Infine, doveroso citare anche il Supportive and Palliative Care Indicators Tool (SPICT) nell’ambito degli strumenti per identificare il malato con bisogni inevasi di CP che beneficerebbero di approccio precoce e olistico mirato anche alla rimodulazione del percorso di cura e assistenziale, sia in ambito ospedaliero sia ambulatoriale. Si basa prevalentemente sull’utilizzo di indicatori clinici ed è particolarmente adatto a malati affetti da patologie croniche, tra cui cardiopatie, di grado avanzato76. Nella tabella 1 sono riassunte le principali caratteristiche degli strumenti citati77, che necessitano tuttavia di più ampi studi per testarne l’efficacia nei malati con SC28.

Implicito dire che l’utilizzo di più criteri o indicatori può aiutare il clinico a identificare diversi momenti in cui è necessario rimodulare e ripianificare il percorso di cura78.




Conclusioni

Gli elementi trigger per indirizzare a un percorso di CP, condiviso e simultaneo, il malato affetto da SC possono essere sia strettamente clinici, sia correlati a bisogni extra-clinici:

modifiche sostanziali nella traiettoria di malattia (comparsa di sintomi refrattari e/o difficili, interventi ripetuti e appropriati di defibrillatore impiantabile, previsione di trapianto o di supporto meccanico al circolo, deterioramento delle capacità funzionali);

modifiche dello stato di salute legato alla comparsa di co- morbilità importanti;

necessità/bisogni di comunicazione e confronto su istanze terapeutiche, discrepanza tra desiderio e proposte terapeutiche, scarsa conoscenza della prognosi, difficoltà nel caregiving e/o percorsi assistenziali.
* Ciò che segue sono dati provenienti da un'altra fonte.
(** The blank line leaves the rest of the array empty. *)
Lemma parse_blank_line n pre rest :
  mg_http_parse_headers (S n) (pre ++ crlf ++ rest) (zlen pre) (zlen (pre ++ crlf))
  = Ok (replicate (S n) (no_str, no_str)).
Proof.
  cbn [mg_http_parse_headers]. set (b := pre ++ crlf ++ rest). set (e := zlen (pre ++ crlf)).
  pose proof (skip_line pre [] rest e ltac:(constructor)) as E1. cbn [app] in E1. fold b e in E1.
  rewrite E1; [|by right|lia]. step_bind.
  assert (E2 : skip b (zlen pre) e [58; 32; 13; 10] = Ok (mk_str (zlen pre) 0, e)).
  { unfold b. change (crlf ++ rest) with ([] ++ crlf ++ rest). rewrite skip_run; [do 2 f_equal; unfold e; len|..].
    - constructor.
    - by repeat constructor.
    - cbn [app]. unfold e. lia.
    - right. exists 13, (10 :: rest). split; [done|by right].
    - by left. }
  step E2.
  assert (E3 : skip b e e [13; 10] = Ok (mk_str e 0, e)).
  { unfold skip. rewrite Z.sub_diag. change (Z.to_nat 0) with O. cbn [advance]. step_bind.
    rewrite Z.sub_diag. change (Z.to_nat 0) with O. cbn [advance]. by step_bind. }
  step E3. by step_bind.
Qed.
(* ===== verification/MgPoll.v ===== *)
(** * MgPoll: the connections of the client

    Models the manager of connections of [src/websocket/mongoose.cpp] as the client of the
    program drives it: [mg_connect], [mg_resolve] and [mg_connect_resolved] open a
    connection, [mg_mgr_poll] with [mg_iotest] moves all of them one turn, [close_conn] and
    [mg_close_conn] end them, [dns_cb] handles the connection to the resolver; and
    [WSClient::on_timer], [pulse] and [send_text] of [src/websocket/ws_client.cpp] on top,
    with the events of the library going to [WSClient::on_event_handle].

    A pointer to a connection is its number ([id]): using one that is not in the list of the
    manager is a use after free.  A descriptor is what [FD] gives: a connection comes from
    [calloc], so before its socket is there it has descriptor 0, and [-1] is the invalid
    one.  What the system calls answer in a turn is a parameter ([os]), as are the bytes of
    the random generator.  Connections that listen, TLS and draining are left out: nothing
    the client calls sets their flags.  The URL of the server is no [udp:] URL.  The
    callbacks of the application are recorded in the log, and so is what the client has the
    library do. *)

From S2P Require Import Prelude.
From S2P Require Import Utils.
From S2P Require Import MgIobuf.
From S2P Require Import MgWebsocket.
From S2P Require Import MgTimer.
From S2P Require Import MgConnect.
From S2P Require Import MgAton.
From S2P Require Import MgDns.
From S2P Require Import WSClient.
From S2P Require Import MgSession.

(** ** What can go wrong *)

Inductive mishap : Type :=
| use_after_free (id : Z)
| fd_set_overflow (fd : Z)
| bytes_fault
| out_of_fuel.

Inductive res (A : Type) : Type :=
| Done (a : A)
| Stop (m : mishap).

Arguments Done {A} a.
Arguments Stop {A} m.

#[global] Instance res_ret : MRet res := fun A a => Done a.
#[global] Instance res_map : FMap res := fun A B f m =>
  match m with Done a => Done (f a) | Stop e => Stop e end.
#[global] Instance res_bind : MBind res := fun A B f m =>
  match m with Done a => f a | Stop e => Stop e end.

(** The functions on bytes. *)
Definition lift {A} (m : outcome A) : res A :=
  match m with Ok a => Done a | Fault | Hang => Stop bytes_fault end.

(** ** The state *)

Inductive protocol : Type := no_pfn | mg_ws_cb | dns_cb.

Record conn := mk_conn {
  c_id : Z;
  c_fd : Z;
  c_fn : bool;             (* the handler is [ws_event_handler]; else there is none *)
  c_pfn : protocol;
  is_resolving : bool;
  is_connecting : bool;
  is_udp : bool;
  is_readable : bool;
  is_writable : bool;
  c_io : mg_connection;
}.

Record dns_data := mk_dns_data {
  d_conn : Z;
  d_expire : Z;
  d_txnid : Z;
}.

Record world := mk_world {
  conns : list conn;
  nextid : Z;
  fds : gset Z;            (* the descriptors the process has open *)
  s_reqs : list dns_data;
  dns4 : option Z;
  client : WSClient;
  timers : timer_state;
  log : list ws_effect;
}.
Conflitto di interessi: gli autori dichiarano l’assenza di conflitto di interessi.

Questo articolo è già uscito sul Giornale Italiano di Cardiologia (2020; 21: 272-7) con accordo di pubblicazione anche su Rivista Italiana di Cure Palliative per la rilevanza del tema, nell’ambito della collaborazione fra la Società Italiana di Cure Palliative e la Società Italiana di Cardiologia.